Una capa de moho cubría las paredes de la escalera,
y el médico, molesto por el intenso olor a humedad, reparó no sin aprensión en
las telarañas que pendían del techo.
–Los criados se encargan de limpiarlas a menudo,
mas no tardan en volver a salir… no lo tengáis en cuenta –explicó la mujer–. El
mundo subterráneo es diferente del nuestro, se rige por leyes diferentes a las
de los humanos. Sin embargo, no he querido trasladar la momia a otro lugar del
castillo… después de todo pertenece al subsuelo. El mineral está con ella… uno
y otra son hijos del Oriente.
–Es cierto, no esperaba ver otra cosa –mintió
Pettigrew.
La luz del candelabro era insuficiente para
despejar del todo la oscuridad de la escalera y del sótano al que llegaron, por
lo que bajaron con cuidado de no perder pie. En cierto momento, el médico apoyó
su mano derecha en la pared y la retiró asqueado al apercibirse de que había
desprendido unos grumos de tierra. Nadie dijo nada hasta que el lacayo se
detuvo ante una celda con la puerta abierta. Pettigrew dejó pasar delante a la
mujer y el criado entró detrás de ellos. En contra de lo que cabía esperar, a tenor
del camino recorrido para llegar allí, la estancia estaba limpia, aunque
desprovista de ornamentos. Dos antorchas ardían en las paredes laterales,
desprendiendo el aroma dulzón de la resina, y en medio de la celda destacaba
una especie de sarcófago colocado en un catafalco, y dos sillas, en una de las
cuales había un objeto oscuro como la brea, semejante a un mineral
cristalizado. “Debe de ser la mummia”, pensó Pettigrew.
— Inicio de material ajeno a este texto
(** * Document ingestion and insight extraction: a verified model

    A shallow embedding of the core of the RAG pipeline
    ([backend_rag_pipeline]): the fixed-window, speaker-turn and paragraph
    chunkers and the adaptive strategy selection of
    [common/text_processor.py], the quality filter, de-duplication and
    ranking of [insights/enhanced/business_insights_engine.py], and the
    change-detecting [process_file] of [Supabase_Storage/storage_watcher.py].

    Conventions.  A Python [str] is a [list ascii]; the model is exact on
    ASCII text (every character below code point 128).  A Python [int] is a
    [Z].  A Python [float] is modelled by the rational it denotes and a
    float literal by its decimal value; only comparisons between such
    values are used, and the one product of floats, the ranking key of
    the insights, is a parameter of what is stated about the ranking.
    A [dict] used as a map is a [gmap], a [set] a [gset].
    Exceptions are values of [exn], carried by [result]. *)

From Stdlib Require Import ZArith QArith Ascii String List Lia Bool Sorted.
From stdpp Require Import gmap strings list fin_maps.

Local Open Scope Z_scope.
#[local] Set Warnings "-register-all".

(** ** Python primitives *)

Module Py.

Definition str := list ascii.

Definition lit (s : string) : str := list_ascii_of_string s.
Coercion lit : string >-> str.

Inductive exn :=
| ValueError
| TypeError
| AttributeError
| RecursionError
| JSONDecodeError
| OtherError.

Inductive result (A : Type) :=
| Ok (a : A)
| Raise (e : exn).
Arguments Ok {A} a.
Arguments Raise {A} e.

Definition ascii_eqb (a b : ascii) : bool := Ascii.eqb a b.

Fixpoint str_eqb (s t : str) : bool :=
  match s, t with
  | [], [] => true
  | a :: s', b :: t' => ascii_eqb a b && str_eqb s' t'
  | _, _ => false
  end.

Definition LF : ascii := ascii_of_nat 10.
Definition CR : ascii := ascii_of_nat 13.

(** [len(s)] *)
Definition len (s : str) : Z := Z.of_nat (length s).

(** [s.replace(c, '')] for a one-character [c]. *)
Definition remove_char (c : ascii) (s : str) : str :=
  List.filter (fun a => negb (ascii_eqb a c)) s.

(** Index normalisation of a slice bound, as CPython's
    [PySlice_AdjustIndices] does for step 1: a negative bound counts from
    the end, and every bound is clamped to [0 .. len]. *)
Definition slice_bound (n k : Z) : Z :=
  if k <? 0 then Z.max 0 (k + n) else Z.min k n.

(** [s[i:j]] *)
Definition slice (s : str) (i j : Z) : str :=
  let n := len s in
  let i' := slice_bound n i in
  let j' := slice_bound n j in
  firstn (Z.to_nat (j' - i')) (skipn (Z.to_nat i') s).

(** Number of elements of [range(start, stop, step)] for a non-zero step,
    by the formula of CPython's [compute_range_length]. *)
Definition range_length (start stop step : Z) : Z :=
  if (0 <? step) && (start <? stop) then 1 + (stop - 1 - start) / step
  else if (step <? 0) && (stop <? start) then 1 + (start - 1 - stop) / (- step)
  else 0.

(** [range(start, stop, step)]; a zero step raises [ValueError]. *)
Definition range (start stop step : Z) : result (list Z) :=
  if step =? 0 then Raise ValueError
  else Ok (List.map (fun k => start + Z.of_nat k * step)
             (seq 0 (Z.to_nat (range_length start stop step)))).

(** ASCII part of [str.isspace]: TAB, LF, VT, FF, CR, the separators
    FS, GS, RS, US and the space.  [str.strip], [str.split] and the
    [\s] class of [re] all use this set. *)
Definition isspace (a : ascii) : bool :=
  let n := nat_of_ascii a in
  ((9 <=? n) && (n <=? 13) || (28 <=? n) && (n <=? 32))%nat.

Definition isupper (a : ascii) : bool :=
  let n := nat_of_ascii a in ((65 <=? n) && (n <=? 90))%nat.

Definition islower (a : ascii) : bool :=
  let n := nat_of_ascii a in ((97 <=? n) && (n <=? 122))%nat.

Definition isalpha (a : ascii) : bool := isupper a || islower a.

Definition isdigit (a : ascii) : bool :=
  let n := nat_of_ascii a in ((48 <=? n) && (n <=? 57))%nat.

(** The [\w] class on ASCII. *)
Definition isword (a : ascii) : bool :=
  isalpha a || isdigit a || ascii_eqb a "_"%char.

(** [s.lower()] *)
Definition lower_char (a : ascii) : ascii :=
  if isupper a then ascii_of_nat (nat_of_ascii a + 32) else a.

Definition lower (s : str) : str := List.map lower_char s.

(** [s.lstrip()], [s.rstrip()], [s.strip()] *)
Fixpoint lstrip (s : str) : str :=
  match s with
  | a :: s' => if isspace a then lstrip s' else s
  | [] => []
  end.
–Desde que decidí llamaros di la orden de conservar
la estancia iluminada; se ha convertido en un lugar muy importante para mí –explicó
Caroline–. Y tú, Basil, espera en la puerta, te llamaré si te necesitamos.
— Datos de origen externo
(** * GDAuth: the Globus token lifecycle and the transfer-client wrappers

    A shallow embedding of [gdauth/globus.py].  The Python module is glue
    around three outside parties: the local file system (through
    [numpy.load] / [numpy.save]), the console ([input]) and the Globus SDK
    (token exchange, transfer and identity calls).  The embedding threads a
    [World] through every function, raises Python exceptions as values of
    [exn], and records each interaction with the outside in a chronological
    [trace].  What the outside answers is given by an [Env] of oracles, each
    of which may look at the whole history of the run. *)

From Stdlib Require Import QArith Lqa.
From stdpp Require Import gmap strings list fin_maps.

Local Open Scope string_scope.

(** ** Python values used by the module *)

(** Exceptions the module can meet.  [isinstance] tests are the
    [is_...] predicates below; the classes listed here are pairwise
    unrelated, which is all the handlers of the module rely on. *)
Inductive exn : Type :=
| FileNotFoundError
| OSError (what : string)          (* any other OS-level failure *)
| UnpicklingError                  (* a file that is not a pickled object *)
| KeyError (key : string)
| IndexError
| EOFError
| KeyboardInterrupt
| AuthAPIError (code : string)
| TransferAPIError (code message : string)
| NetworkError.
(** X12. The constructor builds the OAuth2 client of the service from the
    id, secret and redirect URI of the options, at a location that was not
    in use, and leaves every client already in the store alone.  It installs
    the refresh token and the access token when the refresh token is present
    and not empty; otherwise the client keeps empty credentials, also when
    an access token was given. *)
Theorem constructor_credentials (opts : ModuleOptions.t)
    (heap0 : gmap loc OAuth2Client) (calls0 : list Invocation) :
  let st := new_GoogleDriveService opts heap0 calls0 in
  options (this st) = opts
  /\ version (drive (this st)) = "v3"
  /\ calls st = calls0
  /\ heap0 !! auth (drive (this st)) = None
  /\ (forall l, is_Some (heap0 !! l) -> heap st !! l = heap0 !! l)
  /\ exists o,
       heap st !! auth (drive (this st)) = Some o
       /\ client_id o = ModuleOptions.clientId opts
       /\ client_secret o = ModuleOptions.clientSecret opts
       /\ redirect_uri o = ModuleOptions.redirectUri opts
       /\ client_credentials o
          = if truthy_string (ModuleOptions.refreshToken opts)
            then {| refresh_token := ModuleOptions.refreshToken opts;
                    access_token := ModuleOptions.accessToken opts |}
            else {| refresh_token := None; access_token := None |}.
Proof.
  intro st. subst st.
  unfold new_GoogleDriveService, initializeDrive, OAuth2_new,
    OAuth2_setCredentials.
  cbn [this heap calls drive options auth version google_drive].
  pose proof (fresh_location_unused heap0) as Hfresh.
  split; [reflexivity|]. split; [reflexivity|]. split; [reflexivity|].
  split; [exact Hfresh|]. split.
  - intros l [x Hx].
    assert (Hne : fresh (dom heap0) <> l)
      by (intros <-; rewrite Hfresh in Hx; discriminate Hx).
    destruct (truthy_string (ModuleOptions.refreshToken opts)).
    + rewrite alter_insert_eq. apply lookup_insert_ne, Hne.
    + apply lookup_insert_ne, Hne.
  - destruct (truthy_string (ModuleOptions.refreshToken opts)).
    + rewrite alter_insert_eq, lookup_insert_eq. eexists.
      split; [reflexivity|]. repeat split.
    + rewrite lookup_insert_eq. eexists. split; [reflexivity|].
      repeat split.
Qed.

(** The theorem on options with an access token and no refresh token:
    the token is not installed. *)
Lemma constructor_credentials_witness :
  exists o,
    heap (new_GoogleDriveService
            {| ModuleOptions.clientId := "id";
               ModuleOptions.clientSecret := "secret";
               ModuleOptions.redirectUri := "uri";
               ModuleOptions.refreshToken := None;
               ModuleOptions.accessToken := Some "access-token";
               ModuleOptions.scope := None |} ∅ [])
    !! 1%positive = Some o
    /\ client_credentials o
       = {| refresh_token := None; access_token := None |}.
Proof.
  destruct (constructor_credentials
              {| ModuleOptions.clientId := "id";
                 ModuleOptions.clientSecret := "secret";
                 ModuleOptions.redirectUri := "uri";
                 ModuleOptions.refreshToken := None;
                 ModuleOptions.accessToken := Some "access-token";
                 ModuleOptions.scope := None |} ∅ [])
    as (_ & _ & _ & _ & _ & o & Ho & _ & _ & _ & Hc).
  exists o. split; [exact Ho | exact Hc].
Defined.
El lacayo se retiró después de haber dejado el
candelabro sobre el sarcófago.
–No demoremos lo que hay que hacer… empezad ya, os
lo ruego –dijo la mujer.
–¿Vais a quedaros delante?
–No os habría llamado si no hubiera tenido el
propósito de ser testigo de vuestro trabajo. Proceded como si yo no estuviera,
haceos cuenta de que soy invisible.
Asintiendo, el doctor Pettigrew dejó la bolsa en la
silla que estaba libre y la abrió mientras se preguntaba si dispondría de lo
necesario para desvendar la momia. Al menos contaba con lo fundamental: un
cuchillo, unos cinceles y, sobre todo, confianza en sí mismo y en la habilidad
de sus manos, que tanto servían para devolver la salud a un cuerpo enfermo como
para internarse por los secretos de un cuerpo muerto desde hacía siglos. Lo
único que fallaba era tener de testigo a la esposa oficial de quien iba a ser
el nuevo rey y la falta de estímulo personal, pues no se trataba de una
decisión propia sino de cumplir una orden. Sus experiencias le habían enseñado
que dentro de los sarcófagos solía haber un jeroglífico con la momia, y se
propuso encontrarlo antes de que llegara el momento de desvendarla.
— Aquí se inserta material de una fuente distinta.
(** C8.  In both variants, if [rollTo] is called while a previous roll is
    still in progress (its last frame was at elapsed fraction below 1),
    the new animation replaces the old one wholesale and starts from the
    current interpolated orientation, the one that last frame wrote, not
    from the start orientation of the previous animation.  Polyhedron
    variant: the new [anim] starts at [rotQ], and the state after the
    call is the one the call gives when no animation is running.  Sphere
    variant: the pending frame callback of the old roll is cancelled, the
    only pending callback is the new [tick], whose [start] is
    [sphere.quaternion], and [anim] holds its handle. *)
Theorem rollTo_replaces_running_roll
        (idx : Z) (now0 now : R)
        (ps : Poly.State) (a0 : Poly.Anim) (pdirs : list vec3)
        (ss : Sphere.State) (k0 : Sphere.Tick) (sdirs : list vec3) :
  Poly.anim ps = Some a0 -> Poly.seedDirs ps = Some pdirs -> pdirs <> [] ->
  Rmin 1 ((now0 - Poly.startTime a0) / Poly.dur a0) < 1 ->
  Sphere.frames ss = [] -> Sphere.seedDirs ss = Some sdirs -> sdirs <> [] ->
  Sphere.easeOutCubic (Rmin 1 ((now0 - Sphere.startTime k0) / Sphere.DURATION_MS)) < 1 ->
  let p1 := Poly.render now0 ps in
  let s1 := Sphere.tick k0 now0 ss in
  let qp := Quaternion.slerp (Poly.startQ a0) (Poly.endQ a0)
              (1 - (1 - Rmin 1 ((now0 - Poly.startTime a0) / Poly.dur a0)) ^ 3) in
  let qs := Quaternion.slerp (Sphere.start k0) (Sphere.end_ k0)
              (Sphere.easeOutCubic
                 (Rmin 1 ((now0 - Sphere.startTime k0) / Sphere.DURATION_MS))) in
  (Poly.anim p1 = Some a0
   /\ Poly.rotQ p1 = qp
   /\ (exists endQ, Poly.anim (Poly.rollTo idx now p1)
                    = Some (Poly.mkAnim qp endQ now Poly.DURATION_MS))
   /\ Poly.rollTo idx now p1 = Poly.rollTo idx now (withoutAnim p1))
  /\ (Sphere.frames s1 = [(Sphere.nextHandle ss, k0)]
      /\ Sphere.anim s1 = Some (Sphere.nextHandle ss)
      /\ Sphere.quaternion s1 = qs
      /\ (exists end_, Sphere.frames (Sphere.rollTo idx now s1)
                       = [(Sphere.nextHandle s1, Sphere.mkTick qs end_ now)])
      /\ Sphere.anim (Sphere.rollTo idx now s1) = Some (Sphere.nextHandle s1)
      /\ Sphere.quaternion (Sphere.rollTo idx now s1) = qs).
Proof.
  intros Ha Hpd Hpn Ht Hf Hsd Hsn Hs p1 s1 qp qs. split.
  - destruct (Poly_render_running now0 ps a0 Ha Ht) as (H1 & H2).
    destruct (Poly_render_frame now0 ps) as (_ & _ & _ & Hd & _).
    fold p1 in H1, H2, Hd. rewrite Hpd in Hd.
    split; [exact H1|]. split; [exact H2|]. split.
    + destruct (Poly_rollTo_anim idx now p1 pdirs Hd Hpn) as [e He].
      exists e. rewrite He, H2. reflexivity.
    + unfold Poly.rollTo, withoutAnim. simpl. rewrite Hd.
      destruct pdirs; [congruence|]. reflexivity.
  - destruct (Sphere_tick_running k0 now0 ss Hs) as (H1 & H2 & H3).
    destruct (Sphere_tick_frame k0 now0 ss) as (_ & _ & Hd & _ & _).
    fold s1 in H1, H2, H3, Hd. rewrite Hf in H2. simpl in H2. rewrite Hsd in Hd.
    split; [exact H2|]. split; [exact H1|]. split; [exact H3|].
    unfold Sphere.rollTo. rewrite Hd.
    destruct sdirs as [|d sdirs]; [congruence|].
    cbv zeta. cbn [List.length Nat.eqb].
    rewrite Sphere_tick_start by reflexivity.
    cbn [Sphere.frames Sphere.anim Sphere.quaternion Sphere.nextHandle
         Sphere.start Sphere.seeds Sphere.count Sphere.seedDirs Sphere.timers
         Sphere.result].
    rewrite H1, H2. cbn [Sphere.cancelAnimationFrame filter fst].
    rewrite Z.eqb_refl. cbn [negb app].
    rewrite H3. split; [eexists; reflexivity|]. split; reflexivity.
Qed.

Lemma half_way_lt_1 d : 0 < d -> 450 < d -> Rmin 1 ((450 - 0) / d) < 1.
Proof.
  intros Hd H. assert (Hx : (450 - 0) / d < 1).
  { unfold Rdiv. pose proof (Rinv_0_lt_compat _ Hd).
    assert (d * / d = 1) by (apply Rinv_r; lra). nra. }
  rewrite Rmin_right; lra.
Qed.

(** C8 on the two booted pages: a roll to face 0 at time 0, a frame at
    time 450, then a roll to face 1. *)
Lemma rollTo_replaces_running_roll_witness :
  let p1 := Poly.render 450 (Poly.rollTo 0 0 d13) in
  let s1 := Sphere.tick (Sphere.mkTick Quaternion.identity Quaternion.identity 0)
                        450 s37 in
  (exists endQ,
      Poly.anim (Poly.rollTo 1 450 p1)
      = Some (Poly.mkAnim (Poly.rotQ p1) endQ 450 Poly.DURATION_MS))
  /\ (exists end_,
         Sphere.frames (Sphere.rollTo 1 450 s1)
         = [(Sphere.nextHandle s1, Sphere.mkTick (Sphere.quaternion s1) end_ 450)]).
Proof.
  intros p1 s1.
  destruct (Poly_rollTo_anim 0 0 d13 (fibonacciSeeds 13) eq_refl) as [e0 He0];
    [discriminate|].
  destruct (rollTo_replaces_running_roll 1 450 450
              (Poly.rollTo 0 0 d13) _ (fibonacciSeeds 13)
              s37 (Sphere.mkTick Quaternion.identity Quaternion.identity 0)
              (fibonacciSeeds 37) He0)
    as ((_ & Hq & [e He] & _) & (_ & _ & Hs & [e' He'] & _ & _)).
  - reflexivity.
  - discriminate.
  - apply half_way_lt_1; unfold Poly.DURATION_MS; simpl; lra.
  - reflexivity.
  - reflexivity.
  - discriminate.
  - unfold Sphere.easeOutCubic. simpl Sphere.startTime.
    unfold Sphere.DURATION_MS in *.
    assert (Hm : Rmin 1 ((450 - 0) / 1000) = 0.45).
    { rewrite Rmin_right; lra. }
    rewrite Hm. lra.
  - split.
    + exists e. fold p1 in He, Hq. rewrite He, Hq. reflexivity.
    + exists e'. fold s1 in He', Hs. rewrite He', Hs. reflexivity.
Defined.

(** *** Frames until the roll completes *)

Lemma Poly_render_idle now st : Poly.anim st = None -> Poly.render now st = st.
Proof. intros H. unfold Poly.render. now rewrite H. Qed.

Lemma Poly_renders_idle ts : forall st, Poly.anim st = None -> Poly.renders ts st = st.
Proof.
  induction ts as [|now ts IH]; intros st H; [reflexivity|].
  unfold Poly.renders in *. simpl. rewrite Poly_render_idle by assumption. now apply IH.
Qed.

Lemma Poly_render_done now st a :
  Poly.anim st = Some a -> 0 < Poly.dur a -> Poly.startTime a + Poly.dur a <= now ->
  Poly.anim (Poly.render now st) = None
  /\ Poly.rotQ (Poly.render now st) = Poly.endQ a.
Proof.
  intros Ha Hd Ht. unfold Poly.render. rewrite Ha. cbv zeta.
  assert (Hx : 1 <= (now - Poly.startTime a) / Poly.dur a).
  { unfold Rdiv. pose proof (Rinv_0_lt_compat _ Hd) as Hi.
    assert (Poly.dur a * / Poly.dur a = 1) by (apply Rinv_r; lra). nra. }
  rewrite Rmin_left by assumption.
  destruct (Rge_dec 1 1) as [_|H]; [|lra].
  split; [reflexivity|]. simpl.
  replace (1 - (1 - 1) * ((1 - 1) * ((1 - 1) * 1))) with 1 by ring.
  unfold Quaternion.slerp.
  destruct (Req_dec_T 1 0); [lra|]. destruct (Req_dec_T 1 1); [reflexivity|lra].
Qed.

Lemma Poly_render_early now st a :
  Poly.anim st = Some a -> 0 < Poly.dur a -> now < Poly.startTime a + Poly.dur a ->
  Poly.anim (Poly.render now st) = Some a.
Proof.
  intros Ha Hd Ht.
  apply (Poly_render_running now st a Ha).
  assert (Hx : (now - Poly.startTime a) / Poly.dur a < 1).
  { unfold Rdiv. pose proof (Rinv_0_lt_compat _ Hd) as Hi.
    assert (Poly.dur a * / Poly.dur a = 1) by (apply Rinv_r; lra). nra. }
  rewrite Rmin_right; lra.
Qed.

Lemma Poly_renders_complete ts : forall st a,
  Poly.anim st = Some a -> 0 < Poly.dur a ->
  Exists (fun now => Poly.startTime a + Poly.dur a <= now) ts ->
  Poly.anim (Poly.renders ts st) = None
  /\ Poly.rotQ (Poly.renders ts st) = Poly.endQ a.
Proof.
  induction ts as [|now ts IH]; intros st a Ha Hd Hex.
  - inversion Hex.
  - change (Poly.renders (now :: ts) st) with (Poly.renders ts (Poly.render now st)).
    destruct (Rle_dec (Poly.startTime a + Poly.dur a) now) as [Hl|Hl].
    + destruct (Poly_render_done now st a Ha Hd Hl) as (H1 & H2).
      rewrite Poly_renders_idle by assumption. now split.
    + apply IH; [apply Poly_render_early; [assumption|assumption|lra]|assumption|].
      inversion Hex; subst; [lra|assumption].
Qed.

Lemma renders_polyhedronState ts : forall st,
  polyhedronState st -> polyhedronState (Poly.renders ts st).
Proof.
  induction ts as [|now ts IH]; intros st H; [exact H|].
  apply (IH (Poly.render now st)). now apply render_polyhedronState.
Qed.

(** C2.  Let [rollTo(idx)] be called at time [now] in a polyhedron state and
    let frames follow, one of them at or after [now + DURATION_MS], so
    that the elapsed fraction [t] has reached 1.  Then the animation state
    is cleared; the orientation is exactly the end orientation [rollTo]
    computed, and later frames leave the state as it is; and that
    orientation applied to the target face's seed direction, as
    [applyQuaternion] does and as the shader's [rot * seeds[k]] does, is
    the toward-viewer axis (0, 0, 1) within tolerance: the squared
    distance is at most [2 * Number.EPSILON], and it is exactly
    (0, 0, 1) unless the face started within [Number.EPSILON] of
    pointing straight away from the viewer. *)
Theorem completed_roll_faces_viewer
        (idx : Z) (now : R) (ts : list R) (st : Poly.State) :
  polyhedronState st ->
  Exists (fun now' => now + Poly.DURATION_MS <= now') ts ->
  let seed := Poly.seedAt st (Z.to_nat (wrapIndex idx (Poly.count st))) in
  let rolled := Poly.rollTo idx now st in
  let done := Poly.renders ts rolled in
  Poly.anim done = None
  /\ (exists a, Poly.anim rolled = Some a /\ Poly.rotQ done = Poly.endQ a)
  /\ (forall ts', Poly.renders ts' done = done)
  /\ dist2 (Vector3.applyQuaternion seed (Poly.rotQ done)) Poly.zWorld <= 2 * EPSILON
  /\ dist2 (GLSL.mulMV (Poly.rot done) seed) Poly.zWorld <= 2 * EPSILON
  /\ (EPSILON
      <= Vector3.dot (Vector3.applyQuaternion seed (Poly.rotQ st)) Poly.zWorld + 1 ->
      Vector3.applyQuaternion seed (Poly.rotQ done) = Poly.zWorld).
Proof.
  intros Hv Hex seed rolled done.
  destruct (polyhedronState_dirs st Hv) as (dirs & Hd & Hne & Hlen & Hu & Hnth).
  assert (Hseed : targetDir idx dirs = seed).
  { unfold targetDir, seed. rewrite Hlen. apply Hnth.
    destruct Hv as (_ & Hc & _).
    pose proof (wrapIndex_range idx (Poly.count st) ltac:(lia)). lia. }
  clearbody seed. subst seed.
  pose proof (Poly_rollTo_anim_end idx now st dirs Hd Hne) as Ha. fold rolled in Ha.
  match type of Ha with _ = Some ?x => set (a := x) in * end.
  assert (Hdur : 0 < Poly.dur a) by (simpl; unfold Poly.DURATION_MS; lra).
  destruct (Poly_renders_complete ts rolled a Ha Hdur Hex) as (Hn & Hr).
  fold done in Hn, Hr.
  assert (Ht : unitV (targetDir idx dirs)).
  { apply unitV_length. rewrite Forall_forall in Hu. apply Hu. now apply targetDir_In. }
  assert (Hq : unitQ (Poly.rotQ st)) by apply Hv.
  destruct (end_orientation_faces_viewer (targetDir idx dirs) (Poly.rotQ st) Ht Hq)
    as (Hdist & Hexact).
  assert (Hrot : Poly.rot done = Matrix3.fromQuaternion (Poly.rotQ done)).
  { apply (renders_polyhedronState ts rolled).
    now apply rollTo_polyhedronState. }
  split; [exact Hn|]. split; [exists a; now split|].
  split; [intros ts'; now apply Poly_renders_idle|].
  rewrite Hrot, mulMV_fromQuaternion, Hr.
  split; [exact Hdist|]. split; [exact Hdist|exact Hexact].
Qed.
–Habría estado bien tener un martillo –le comentó a
Caroline.
–Le diré a Basil que traiga uno.
–Esperemos a ver si hace falta…
Tras acercar al sarcófago la silla con la bolsa con
objeto de tener así más luz, el doctor Pettigrew trasladó a ella el candelabro
y, poniéndose unos guantes negros, procedió a limpiar con sumo cuidado los
laterales usando un pañuelo. No tardó en dejar a la vista unos dibujos que
representaban al dios Anubis en forma de chacal. Al cabo de un rato,
sirviéndose del cuchillo consiguió abrir la tapa y se sintió impresionado por
lo que vio y olió al desprenderla: un fuerte aroma a especias y a bálsamos
corrompidos que, mezclado con el humo que desprendían las antorchas de las
paredes, le provocó una rara sensación de embriaguez, pero lo más fascinante
para él fue el cuerpo seco, mineralizado casi, que había dentro del sarcófago.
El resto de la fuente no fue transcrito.